Op 31-03-16 om 04:40 schreef Steven D'Aprano:
> On Thu, 31 Mar 2016 06:07 am, Antoon Pardon wrote:
>
>>> Because fundamentally, it doesn't matter whether dicts are surjections or
>>> not. They're still many-to-one mappings, and those mappings between keys
>>> and values should not change due to the insertion or deletion of
>>> unrelated keys.
>> Repeating your opion without further arguments doesn't lend any support
>> to that opinion. If within the problem space you are working on, such a
>> change would make sense as a step to generate the next mapping from the
>> previous one, i don't see what the problem is if one could make use of
>> this.
>
> Enough of the hypothetical arguments about what one could do or might do.
> Let's see a concrete example of actual real world code used in production,
> not a mickey-mouse toy program, where it is desirable that adding or
> deleting one key will modify the rest of the keys in the mapping.

I am not going to humour your petitio principii. If you want to argue against
such a adjustment on the ground of some characteristics mappings should have,
you have to make your case yourself and not try to shift the burden onto
the person who has his doubt about your argument.

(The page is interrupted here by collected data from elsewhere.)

(* ===== verification/CreationProgress.v ===== *)
(** * Creation progress

    [creationprogress/progress.go]: the stages of a session's creation, framed on
    a child's standard error between ordinary diagnostics, and the decoder that
    takes them out again. *)

From S2P Require Import Prelude Effects GoStrings GoJson GoDecimal GoTime.
From Stdlib Require Import Ascii.

Open Scope Z_scope.

(** ** Events *)

Definition line_feed_char : ascii := "010"%char.
Definition record_separator : ascii := "030"%char.
Definition Environment : string := "DEV_WORKSPACE_CREATION_PROGRESS".
Definition Prefix : string := String record_separator "DEV_WORKSPACE_CREATION_PROGRESS/1 ".
Definition MaxFrameBytes : Z := 4096.

Record Event := mkEvent { Stage : string; Event_ : string; ElapsedMs : Z; Member : string }.

(** [^[a-z][a-z0-9]{0,127}$] *)
Definition is_lower (c : ascii) : bool := in_range 97 122 (code c).
Definition memberPattern (s : string) : bool :=
  match s with
  | String c s => is_lower c && all_chars (λ c, is_lower c || is_digit c) s && (strlen s <=? 127)
  | EmptyString => false
  end.
Definition stages : list string :=
  ["prepare"; "conversation"; "recovery_loaded"; "recovery_index"; "recovery_scan"; "team_member";
   "prompt"; "terminal"; "evidence"].

(** [Event.Valid] *)
Definition Valid (e : Event) : bool :=
  existsb (λ s, s == Stage e) stages && ((Event_ e == "begin") || (Event_ e == "finish"))
  && (0 <=? ElapsedMs e) && (ElapsedMs e <=? 86400000)
  && ((Event_ e != "begin") || (ElapsedMs e =? 0))
  && ((Member e == "") || ((Stage e == "team_member") && memberPattern (Member e))).

Definition Event_json (e : Event) : json :=
  json_struct [field "stage" (json_string (Stage e)); field "event" (json_string (Event_ e));
               field "elapsedMs" (json_int (ElapsedMs e));
               omitempty (Member e == "") "member" (json_string (Member e))].

(** [Begin] for an observer: what it observes at once, and in the callback. *)
Definition Begin (stage member : string) (started : Time) : Event * (Time → Event) :=
  (mkEvent stage "begin" 0 member,
   λ now, mkEvent stage "finish" (Z.quot (now - started) 1000000) member).

(** The observer of [FromEnvironment]: the bytes written for an event. *)
Definition frame (data : string) : list ascii := chars Prefix ++ chars data ++ [line_feed_char].
Definition FromEnvironment (environment : string) : option (Event → list ascii) :=
  if environment != "1" then None else
  Some (λ e, if negb (Valid e) then [] else
             match Event_json e with Some data => frame data | None => [] end).

(** ** [decode] *)

Definition hex_digit_value (c : ascii) : option Z :=
  if is_digit c then Some (code c - 48)
  else if in_range 97 102 (code c) then Some (code c - 87)
  else if in_range 65 70 (code c) then Some (code c - 55) else None.

(** [getu4] *)
Definition getu4 (l : list ascii) : option (Z * list ascii) :=
  match l with
  | "092"%char :: "u"%char :: a :: b :: c :: d :: l =>
      a ← hex_digit_value a; b ← hex_digit_value b; c ← hex_digit_value c; d ← hex_digit_value d;
      Some (((a * 16 + b) * 16 + c) * 16 + d, l)
  | _ => None
  end.

Definition encode_rune (r : Z) : list ascii :=
  map byte_chr
    (if r <? 128 then [r]
     else if r <? 2048 then [192 + r / 64; 128 + r `mod` 64]
     else if r <? 65536 then [224 + r / 4096; 128 + r / 64 `mod` 64; 128 + r `mod` 64]
     else [240 + r / 262144; 128 + r / 4096 `mod` 64; 128 + r / 64 `mod` 64; 128 + r `mod` 64]).

Definition is_surrogate (r : Z) : bool := in_range 55296 57343 r.
(** [utf16.DecodeRune] of two surrogate halves. *)
Definition decode_pair (r r1 : Z) : option Z :=
  if in_range 55296 56319 r && in_range 56320 57343 r1
  then Some ((r - 55296) * 1024 + (r1 - 56320) + 65536) else None.

Definition short_escape (c : ascii) : option ascii :=
  let z := code c in
  if (z =? 34) || (z =? 92) || (z =? 47) then Some c
  else if z =? 98 then Some "008"%char else if z =? 102 then Some "012"%char
  else if z =? 110 then Some "010"%char else if z =? 114 then Some "013"%char
  else if z =? 116 then Some "009"%char else None.

(** One escape sequence: its text and what follows. *)
Definition unescape (l : list ascii) : parsed :=
  match getu4 l with
  | Some (r, l1) =>
      if is_surrogate r then
        match getu4 l1 with
        | Some (r1, l2) => match decode_pair r r1 with
                           | Some p => Some (encode_rune p, l2)
                           | None => Some (encode_rune 65533, l1)
                           end
        | None => Some (encode_rune 65533, l1)
        end
      else Some (encode_rune r, l1)
  | None => match l with
            | _ :: c :: l => e ← short_escape c; Some ([e], l)
            | _ => None
            end
  end.

(** The text of a JSON string, in valid UTF-8, after its opening quote, and what
    follows it; every step consumes a byte. *)
Fixpoint unquote (fuel : nat) (l : list ascii) : parsed :=
  match fuel with
  | O => None
  | S fuel =>
      match l with
      | [] => None
      | c :: l1 =>
          if code c =? 34 then Some ([], l1)
          else if code c =? 92 then
            '(t, l1) ← unescape l; '(o, r) ← unquote fuel l1; Some (t ++ o, r)
          else if code c <? 32 then None
          else '(o, r) ← unquote fuel l1; Some (c :: o, r)
      end
  end.

(** The bytes of one JSON value and what follows it. *)
Definition raw_value (l : list ascii) : parsed :=
  '(_, r) ← scan (S (S (2 * length l))) Value 0 l; Some (firstn (length l - length r) l, r).

Definition syntax_error : error := ErrorsNew "invalid character".
Definition invalid_field : error := ErrorsNew "invalid progress field".
Definition known_fields : list string := ["stage"; "event"; "elapsedMs"; "member"].

Definition more (l : list ascii) : bool :=
  match skip_ws l with [] => false | c :: _ => negb (is_char c "]"%char || is_char c "}"%char) end.
Definition next_key (first : bool) (l : list ascii) : option (list ascii) :=
  match (if first then Some (skip_ws l)
         else match skip_ws l with ","%char :: l => Some (skip_ws l) | _ => None end) with
  | Some ("034"%char :: l) => Some l
  | _ => None
  end.

(** The loop over the object's members; a fifth member cannot be new. *)
Fixpoint decode_fields (fuel : nat) (first : bool) (fields : gmap string (list ascii)) (l : list ascii)
    : result (gmap string (list ascii) * list ascii) :=
  if negb (more l) then Ok (fields, l) else
  match fuel with
  | O => Err invalid_field
  | S fuel =>
      match (l ← next_key first l; unquote (S (length l)) l) with
      | None => Err syntax_error
      | Some (key, l) =>
          let key := String.string_of_list_ascii key in
          if negb (existsb (λ k, k == key) known_fields) || negb (bool_decide (fields !! key = None))
          then Err invalid_field else
          match skip_ws l with
          | ":"%char :: l =>
              match raw_value (skip_ws l) with
              | Some (value, l) => decode_fields fuel false (<[key := value]> fields) l
              | None => Err syntax_error
              end
          | _ => Err syntax_error
          end
      end
  end.

(** [json.Unmarshal] into a string and into an [int64]; [null] leaves the zero value. *)
Definition to_string (raw : list ascii) : option string :=
  match raw with
  | "034"%char :: l => match unquote (S (length l)) l with
                       | Some (o, []) => Some (String.string_of_list_ascii o)
                       | _ => None
                       end
  | _ => if decide (raw = chars "null") then Some "" else None
  end.
Definition to_int64 (raw : list ascii) : option Z :=
  let '(negative, digits) := match raw with "-"%char :: l => (true, l) | _ => (false, raw) end in
  let value := if (negative : bool) then - digits_value 0 digits else digits_value 0 digits in
  if bool_decide (digits ≠ []) && forallb is_digit digits && bool_decide (is_i64 value) then Some value else None.

Definition required (fields : gmap string (list ascii)) (key : string) : bool :=
  match fields !! key with Some raw => negb (bool_decide (raw = chars "null")) | None => false end.

Definition field_member (fields : gmap string (list ascii)) : option string :=
  match fields !! "member" with
  | None => Some ""
  | Some raw => m ← to_string raw; if memberPattern m then Some m else None
  end.

Definition to_event (fields : gmap string (list ascii)) (member : string) : option Event :=
  stage ← fields !! "stage" ≫= to_string; event ← fields !! "event" ≫= to_string;
  elapsed ← fields !! "elapsedMs" ≫= to_int64;
  Some (mkEvent stage event elapsed member).

Definition decode (data : list ascii) : result Event :=
  if negb (utf8_valid (String.string_of_list_ascii data)) then Err (ErrorsNew "invalid progress UTF-8") else
  match skip_ws data with
  | "{"%char :: l =>
      match decode_fields (length known_fields) true ∅ l with
      | Err e => Err e
      | Ok (fields, l) =>
          match skip_ws l with
          | "}"%char :: l =>
              if negb (bool_decide (skip_ws l = [])) then Err (ErrorsNew "trailing progress data")
              else if negb (forallb (required fields) ["stage"; "event"; "elapsedMs"])
              then Err (ErrorsNew "missing progress field")
              else match field_member fields with
                   | None => Err (ErrorsNew "invalid progress member")
                   | Some member =>
                       match to_event fields member with
                       | Some event => if Valid event then Ok event else Err (ErrorsNew "invalid progress event")
                       | None => Err (ErrorsNew "invalid progress event")
                       end
                   end
          | _ => Err syntax_error
          end
      end
  | _ => Err (ErrorsNew "invalid progress object")
  end.

(** ** [Decoder] *)

Section Decoder.
Context {W : Type}.

(** The writer of diagnostics and the observer act on the world. *)
Record Decoder := mkDecoder {
  world : W; pending : list ascii; discard : bool; warned : bool; rejectedBytes : Z }.
#[export] Instance eta_Decoder : Eta Decoder := λ d,
  mkDecoder (world d) (pending d) (discard d) (warned d) (rejectedBytes d).

Context (diagnostics : list ascii → W → W * option error) (observer : option (Event → W → W)).

Definition print (bytes : list ascii) : SE Decoder unit :=
  λ d, let '(w, e) := diagnostics bytes (world d) in
       (d <| world := w |>, match e with Some e => Err e | None => Ok tt end).
Definition observe (e : Event) : SE Decoder unit :=
  match observer with Some f => modify (λ d, d <| world ::= f e |>) | None => mret tt end.

Definition rejected_notice : string := "[invalid creation progress records omitted]" +:+ String line_feed_char "".
Definition oversized_notice : string := "[oversized creation progress record omitted]" +:+ String line_feed_char "".

(** [Decoder.reject] *)
Definition reject (bytes : list ascii) : SE Decoder unit :=
  d ← gets id;
  if rejectedBytes d + Z.of_nat (length bytes) <=? 16 * 1024
  then modify (λ d, d <| rejectedBytes ::= λ n, n + Z.of_nat (length bytes) |>);; print bytes
  else if negb (warned d) then modify (λ d, d <| warned := true |>);; print (chars rejected_notice)
  else mret tt.

Definition NewDecoder (w : W) : Decoder := mkDecoder w [] false false 0.

Definition has_prefix (p l : list ascii) : bool := bool_decide (firstn (length p) l = p).
(** [decode(frame[len(Prefix) : len(frame)-1])] *)
Definition frame_event (bytes : list ascii) : option Event :=
  if has_prefix (chars Prefix) bytes
  then match decode (removelast (skipn (length (chars Prefix)) bytes)) with Ok e => Some e | Err _ => None end
  else None.

(** The body of [Decoder.Write]'s loop. *)
Definition oversized (value : ascii) : SE Decoder unit :=
  modify (λ d, d <| pending := [] |> <| discard := negb (is_char value line_feed_char) |>);;
  d ← gets id;
  if negb (warned d)
  then ignore (print (chars oversized_notice));; modify (λ d, d <| warned := true |>)
  else mret tt.

Definition complete : SE Decoder unit :=
  bytes ← gets pending;
  modify (λ d, d <| pending := [] |>);;
  match frame_event bytes with Some e => observe e | None => reject bytes end.

Definition write_byte (value : ascii) : SE Decoder unit :=
  d ← gets id;
  if discard d
  then if is_char value line_feed_char then modify (λ d, d <| discard := false |>) else mret tt
  else if bool_decide (pending d = []) && negb (is_char value record_separator) then print [value]
  else
    modify (λ d, d <| pending ::= λ l, l ++ [value] |>);;
    if MaxFrameBytes <? Z.of_nat (length (pending d ++ [value])) then oversized value
    else if is_char value line_feed_char then complete
    else mret tt.

Fixpoint write_bytes (data : list ascii) : SE Decoder unit :=
  match data with [] => mret tt | value :: data => write_byte value;; write_bytes data end.
Definition Write (data : list ascii) : SE Decoder Z := write_bytes data;; mret (Z.of_nat (length data)).

(** [Decoder.Close] *)
Definition Close : SE Decoder unit :=
  bytes ← gets pending;
  r ← attempt (reject bytes);
  modify (λ d, d <| pending := [] |>);;
  lift_result r.

End Decoder.

Arguments Decoder : clear implicits.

If you continously stress the adaption will loose the stability of mappings
and so suggest this is somehow a problem it is your burden to argue that
problem.

> Arguing for the sake of arguing about what somebody might want is not
> productive. Let's see some actual concrete use cases where you have a
> database or mapping between keys and values, say something like this:

Arguing by just calling attention to a specific characteristic but not
giving any reason why it would be bad if people were allowed to use a
mapping in a way that violated this characteristic, is not productive
either.

If you try to argue a principle problem with the proposal, you have
to support that and not try to shift the attention to there being no
use case for the moment.

-- 
Antoon Pardon.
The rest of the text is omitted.